Say how many lines in the entries below have the word "left" in them, giving only the number.

----- Data

Lemma run_queries_detail (queries : list string) (w : World) :
  ∃ results,
    (∀ all_rules,
       run_queries env queries all_rules w
       = (Ok (all_rules ++ results), w ++ map RAGQuery queries))
    ∧ (length results ≤ length queries)%nat
    ∧ ((∀ w0 q, ∃ e, rag env w0 q = Raise e) → results = [])
    ∧ ((∀ w0 q, ∃ r, rag env w0 q = Ok r) → length results = length queries).
Proof.
  revert w. induction queries as [|query rest IH]; intros w.
  - exists []. split; [|by repeat split].
    intros acc. simpl. unfold ret. by rewrite !app_nil_r.
  - destruct (IH (w ++ [RAGQuery query])) as (results & Hrun & Hlen & Hnone & Hall).
    destruct (rag env w query) as [r|e] eqn:Hrag.
    + exists (r :: results). split; [|split; [|split]].
      * intros acc. simpl. unfold bind at 1. unfold try_except, bind, call_rag, ret.
        rewrite Hrag, Hrun. by rewrite <- !app_assoc.
      * simpl. lia.
      * intros Hfail. destruct (Hfail w query) as [e He]. congruence.
      * intros Hok. simpl. by rewrite Hall.
    + exists results. split; [|split; [|split]].
      * intros acc. simpl. unfold bind at 1. unfold try_except, bind, call_rag, ret.
        rewrite Hrag, Hrun. by rewrite <- !app_assoc.
      * simpl. lia.
      * exact Hnone.
      * intros Hok. destruct (Hok w query) as [r Hr]. congruence.
Qed.

Lemma query_admission_rules_effect (target_program : string) (profile : Profile.t)
    (w : World) :
  ∃ results,
    _query_admission_rules env target_program profile w
    = (Ok (HandbookRules.mk (build_queries target_program profile) results),
       w ++ map RAGQuery (build_queries target_program profile))
    ∧ (length results ≤ length (build_queries target_program profile))%nat
    ∧ ((∀ w0 q, ∃ e, rag env w0 q = Raise e) → results = [])
    ∧ ((∀ w0 q, ∃ r, rag env w0 q = Ok r) →
       length results = length (build_queries target_program profile)).
Proof.
  destruct (run_queries_detail (build_queries target_program profile) w)
    as (results & Hrun & Hrest).
  exists results. split; [|exact Hrest].
  unfold _query_admission_rules, bind. by rewrite Hrun.
Qed.

(** X11.  [_query_admission_rules] always returns.  It sends every
    question to the retriever once, in order, also after a question
    failed; it lists all the questions, and its results are at most as
    many: none when every question fails, as many as the questions when
    none fails. *)
Theorem query_admission_rules_accounting (target_program : string) (profile : Profile.t)
    (w : World) :
  ∃ results,
    _query_admission_rules env target_program profile w
    = (Ok (HandbookRules.mk (build_queries target_program profile) results),
       w ++ map RAGQuery (build_queries target_program profile))
    ∧ (length results ≤ length (build_queries target_program profile))%nat
    ∧ ((∀ w0 q, ∃ e, rag env w0 q = Raise e) → results = [])
    ∧ ((∀ w0 q, ∃ r, rag env w0 q = Ok r) →
       length results = length (build_queries target_program profile)).
Proof. apply query_admission_rules_effect. Qed.
End Queries.

(** ** The calls of the decision stage *)

Section Silent.

Lemma silent_ret {A} (a : A) : silent (ret a).
Proof. by intros w. Qed.

Lemma silent_raise {A} (e : exn) : silent (@raise A e).
Proof. by intros w. Qed.

Lemma silent_lift {A} (r : result A) : silent (lift r).
Proof. by intros w. Qed.

Lemma silent_bind {A B} (m : M A) (k : A → M B) :
  silent m → (∀ a, silent (k a)) → silent (bind m k).
Proof.
  intros Hm Hk w. unfold bind. specialize (Hm w).
  destruct (m w) as [[a|e] w1]; simpl in *; subst w1; [apply Hk | done].
Qed.

Lemma silent_try_except_JSONDecodeError {A} (body handler : M A) :
  silent body → silent handler → silent (try_except_JSONDecodeError body handler).
Proof.
  intros Hb Hh w. unfold try_except_JSONDecodeError. specialize (Hb w).
  destruct (body w) as [[a|e] w1]; simpl in *; subst w1; [done|].
  destruct e; done || apply Hh.
Qed.

Lemma silent_try_except {A} (body : M A) (handler : exn → M A) :
  silent body → (∀ e, silent (handler e)) → silent (try_except body handler).
Proof.
  intros Hb Hh w. unfold try_except. specialize (Hb w).
  destruct (body w) as [[a|e] w1]; simpl in *; subst w1; [done | apply Hh].
Qed.

Lemma silent_loads (env : Env) (text : string) : silent (loads env text).
Proof. unfold loads. destruct (json_loads env text); [apply silent_ret | apply silent_raise]. Qed.
End Silent.

Ltac silence :=
  repeat first
    [ apply silent_ret | apply silent_raise | apply silent_lift | apply silent_loads
    | apply silent_try_except_JSONDecodeError | apply silent_try_except
    | apply silent_bind | intro ].

Section DecisionCalls.
Import AdmissionDecisionAgent.
Variable env : Env.

(** The decision synthesis makes its one model call and nothing else. *)
Lemma apply_decision_logic_world (profile : Profile.t) (handbook_rules : HandbookRules.t)
    (state : ApplicationState.t) (w : World) :
  (_apply_decision_logic env profile handbook_rules state w).2
  = w ++ [LLMCall (DecisionPrompt profile handbook_rules
                     state.(ApplicationState.target_program)
                     state.(ApplicationState.entity))].
Proof.
  unfold _apply_decision_logic, bind at 1, call_llm.
  destruct (llm env w _) as [text|e]; [|reflexivity].
  match goal with |- (?m ?w1).2 = _ => assert (silent m) as Hs by silence; apply Hs end.
Qed.

Lemma decision_stage_effect (state : ApplicationState.t) (w : World) :
  ∃ s w',
    process env state w = (Ok s, w')
    ∧ ((_check_document_completeness state ≠ [] ∧ w' = w)
       ∨ (_check_document_completeness state = []
          ∧ ∃ results,
              (length results
               ≤ length (build_queries state.(ApplicationState.target_program)
                           (_build_applicant_profile state)))%nat
              ∧ ((∀ w0 q, ∃ e, rag env w0 q = Raise e) → results = [])
              ∧ w' = w
                     ++ map RAGQuery
                          (build_queries state.(ApplicationState.target_program)
                             (_build_applicant_profile state))
                     ++ [LLMCall (decision_prompt state results)])).
Proof.
  destruct (_check_document_completeness state) as [|d missing] eqn:Hcheck.
  - rewrite process_evaluates by done.
    set (state1 := ApplicationState.set_current_stage "making_decision" state).
    unfold _evaluate_admission, bind.
    destruct (query_admission_rules_effect env state1.(ApplicationState.target_program)
                (_build_applicant_profile state1) w) as (results & -> & Hlen & Hnone & _).
    pose proof (apply_decision_logic_world (_build_applicant_profile state1)
                  (HandbookRules.mk
                     (build_queries state1.(ApplicationState.target_program)
                        (_build_applicant_profile state1)) results)
                  state1
                  (w ++ map RAGQuery
                          (build_queries state1.(ApplicationState.target_program)
                             (_build_applicant_profile state1)))) as Hw.
    destruct (_apply_decision_logic env _ _ state1 _) as [[decision|e] w'];
      simpl in Hw; subst w'.
    + eexists _, _. split; [reflexivity|]. right. split; [done|].
      exists results. split; [exact Hlen|]. split; [exact Hnone|]. by rewrite <- app_assoc.
    + eexists _, _. split; [reflexivity|]. right. split; [done|].
      exists results. split; [exact Hlen|]. split; [exact Hnone|]. by rewrite <- app_assoc.
  - unfold process, try_except, bind.
    rewrite check_document_completeness_stage, Hcheck.
    eexists _, _. split; [reflexivity|]. left. by split.
Qed.
(** * CSV2API-Converter: the query core of [app.py]

    A shallow embedding of the FastAPI application built by [create_app]:
    the upload handler, the two query handlers ([get_records], [search]),
    the helpers [_clean_df] and [_cast_type], and the fragments of the
    Python runtime and of pandas that these functions call.

    Conventions.
    - Text is [string] (a sequence of 8-bit characters) and stands for
      ASCII text: case folding, digits and blanks are those of ASCII, and
      a character is one byte.  What the interpreter does on text of
      other scripts (case folding of Unicode, decimal digits of other
      scripts, one character on several bytes) is outside the model; the
      statements that depend on it are made for ASCII text.
    - A Python call that may raise returns a [result]: [Ok v] or [Raise e].
    - A float64 is a [spec_float] of the Standard Library at precision 53,
      so that NaN, the two infinities and the two zeros are values, and
      [==] is the IEEE comparison. *)

From Stdlib Require Import ZArith List Bool Ascii String Lia.
From Stdlib Require Import SpecFloat.
Import ListNotations.

Set Warnings "-register-all".

Local Open Scope string_scope.
Local Open Scope Z_scope.

(** ** Exceptions and results *)

Inductive exn : Type :=
| HTTPException (status_code : Z) (detail : string)
| ValueError (msg : string)
| ReError (msg : string)
| Exception (msg : string).

Inductive result (A : Type) : Type :=
| Ok (a : A)
| Raise (e : exn).

Arguments Ok {A} a.
Arguments Raise {A} e.

Definition bind {A B : Type} (m : result A) (k : A -> result B) : result B :=
  match m with
  | Ok a => k a
  | Raise e => Raise e
  end.

Notation "x <- m ;; k" := (bind m (fun x => k))
  (at level 61, m at next level, right associativity).

(** [str(e)] for an exception. *)
Definition exn_str (e : exn) : string :=
  match e with
  | HTTPException _ detail => detail
  | ValueError msg => msg
  | ReError msg => msg
  | Exception msg => msg
  end.

(** ** Characters and text *)

Module Text.

Definition code (c : ascii) : Z := Z.of_nat (nat_of_ascii c).

Definition is_digit (c : ascii) : bool := (48 <=? code c) && (code c <=? 57).

Definition is_space (c : ascii) : bool :=
  ((9 <=? code c) && (code c <=? 13)) || (code c =? 32).

Definition is_upper (c : ascii) : bool := (65 <=? code c) && (code c <=? 90).

(** Lower case of an ASCII character; the characters that are not ASCII
    capitals are left as they are. *)
Definition lower_char (c : ascii) : ascii :=
  if is_upper c then ascii_of_nat (nat_of_ascii c + 32) else c.

Definition chars (s : string) : list ascii := list_ascii_of_string s.
Definition text (l : list ascii) : string := string_of_list_ascii l.

(** [s.lower()], for ASCII text. *)
Definition lower (s : string) : string := text (map lower_char (chars s)).

Fixpoint lstrip (l : list ascii) : list ascii :=
  match l with
  | c :: l' => if is_space c then lstrip l' else l
  | [] => []
  end.

(** [s.strip()] on the character list. *)
Definition strip (l : list ascii) : list ascii := rev (lstrip (rev (lstrip l))).

Fixpoint prefix_of (p l : list ascii) : bool :=
  match p, l with
  | [], _ => true
  | a :: p', b :: l' => Ascii.eqb a b && prefix_of p' l'
  | _ :: _, [] => false
  end.

(** [s.endswith(suffix)] *)
Definition endswith (s suffix : string) : bool :=
  prefix_of (rev (chars suffix)) (rev (chars s)).

(** [sub in s] for character lists: [sub] occurs at some offset of [l]. *)
Fixpoint occurs (sub l : list ascii) : bool :=
  prefix_of sub l ||
  match l with
  | [] => false
  | _ :: l' => occurs sub l'
  end.
Lemma pushEvent_frame (event : T) (eventName : string) (s : AsyncEventIterator) :
  listenerPart (pushEvent event eventName s) = listenerPart s /\
  config (pushEvent event eventName s) = config s /\
  listening (pushEvent event eventName s) = listening s /\
  listenersAdded (pushEvent event eventName s) = listenersAdded s.
Proof.
  unfold pushEvent.
  destruct (promiseQueue s) as [|p rest]; cbn; auto.
  destruct (strictEq eventName (errorEventName (options s))); cbn; auto.
Qed.

Lemma pullEvent_frame (s : AsyncEventIterator) :
  listenerPart (fst (pullEvent s)) = listenerPart s /\
  config (fst (pullEvent s)) = config s /\
  listening (fst (pullEvent s)) = listening s /\
  listenersAdded (fst (pullEvent s)) = listenersAdded s.
Proof.
  unfold pullEvent; cbn.
  destruct (eventQueue s) as [|entry rest]; cbn; auto.
  destruct (strictEq (name entry) (errorEventName (options s))); cbn; auto.
Qed.

(** ** The rendezvous invariant *)

Lemma pushEvent_rendezvous (event : T) (eventName : string)
    (s : AsyncEventIterator) :
  rendezvous s -> rendezvous (pushEvent event eventName s).
Proof.
  unfold rendezvous, pushEvent; intros [E|P].
  - destruct (promiseQueue s) as [|p rest] eqn:Q; [right; exact Q|].
    left. destruct (strictEq eventName (errorEventName _)); exact E.
  - rewrite P. right. exact P.
Qed.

----------

Answer for the task
3